▶ **Work to be completed**
Starting at the line that holds "Lemma on_generation_error_overflow w" and stopping at the line that holds "(Ok match parts_of response with", restate the records below word for word, with both of those lines included.
Start of Block
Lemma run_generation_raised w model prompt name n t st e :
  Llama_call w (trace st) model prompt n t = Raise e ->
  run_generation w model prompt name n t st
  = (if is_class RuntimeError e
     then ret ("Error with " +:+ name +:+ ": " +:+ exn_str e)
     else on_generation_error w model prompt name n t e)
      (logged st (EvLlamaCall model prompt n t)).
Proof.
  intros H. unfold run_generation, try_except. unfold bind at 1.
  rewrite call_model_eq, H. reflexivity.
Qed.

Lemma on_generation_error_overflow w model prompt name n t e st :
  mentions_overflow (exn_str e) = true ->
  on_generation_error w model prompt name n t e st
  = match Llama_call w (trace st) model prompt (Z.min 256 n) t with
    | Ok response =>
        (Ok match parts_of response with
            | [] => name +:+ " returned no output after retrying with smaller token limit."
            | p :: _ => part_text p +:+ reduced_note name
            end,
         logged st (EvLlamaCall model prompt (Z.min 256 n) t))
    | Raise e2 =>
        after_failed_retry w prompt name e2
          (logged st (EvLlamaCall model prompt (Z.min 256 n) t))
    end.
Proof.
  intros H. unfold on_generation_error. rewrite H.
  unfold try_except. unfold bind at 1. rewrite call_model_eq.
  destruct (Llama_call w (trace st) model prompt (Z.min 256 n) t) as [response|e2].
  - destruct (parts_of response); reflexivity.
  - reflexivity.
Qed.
End of Block
Start of Block
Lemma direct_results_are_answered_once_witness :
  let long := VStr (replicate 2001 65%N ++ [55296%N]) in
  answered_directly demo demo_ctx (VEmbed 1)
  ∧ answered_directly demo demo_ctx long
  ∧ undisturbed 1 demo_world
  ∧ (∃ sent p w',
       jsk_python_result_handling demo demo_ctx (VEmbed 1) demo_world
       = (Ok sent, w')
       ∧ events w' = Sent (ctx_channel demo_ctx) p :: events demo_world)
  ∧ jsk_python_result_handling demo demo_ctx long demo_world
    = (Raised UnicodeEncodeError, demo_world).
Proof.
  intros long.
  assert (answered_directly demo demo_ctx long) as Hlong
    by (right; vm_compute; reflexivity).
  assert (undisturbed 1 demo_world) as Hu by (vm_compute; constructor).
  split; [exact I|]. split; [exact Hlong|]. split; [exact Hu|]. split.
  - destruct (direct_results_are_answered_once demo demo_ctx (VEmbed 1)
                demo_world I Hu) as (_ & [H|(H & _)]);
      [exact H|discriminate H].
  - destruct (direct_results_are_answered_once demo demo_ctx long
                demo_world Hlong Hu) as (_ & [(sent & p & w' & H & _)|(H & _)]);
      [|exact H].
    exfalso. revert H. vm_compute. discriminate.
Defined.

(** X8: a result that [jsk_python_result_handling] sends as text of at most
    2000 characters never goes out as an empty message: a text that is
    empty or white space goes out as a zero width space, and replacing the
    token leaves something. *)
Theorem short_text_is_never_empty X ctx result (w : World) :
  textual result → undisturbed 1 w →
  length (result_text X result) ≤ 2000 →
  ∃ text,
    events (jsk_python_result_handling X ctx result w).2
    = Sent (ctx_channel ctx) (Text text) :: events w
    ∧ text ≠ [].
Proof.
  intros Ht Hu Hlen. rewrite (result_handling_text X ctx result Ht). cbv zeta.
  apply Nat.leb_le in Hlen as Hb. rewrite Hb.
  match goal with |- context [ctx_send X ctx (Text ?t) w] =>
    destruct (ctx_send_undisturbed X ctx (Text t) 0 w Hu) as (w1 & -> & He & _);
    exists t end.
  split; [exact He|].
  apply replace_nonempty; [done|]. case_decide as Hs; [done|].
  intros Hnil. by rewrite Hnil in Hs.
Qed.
End of Block
▶ **Output for this exercise**
Lemma on_generation_error_overflow w model prompt name n t e st :
  mentions_overflow (exn_str e) = true ->
  on_generation_error w model prompt name n t e st
  = match Llama_call w (trace st) model prompt (Z.min 256 n) t with
    | Ok response =>
        (Ok match parts_of response with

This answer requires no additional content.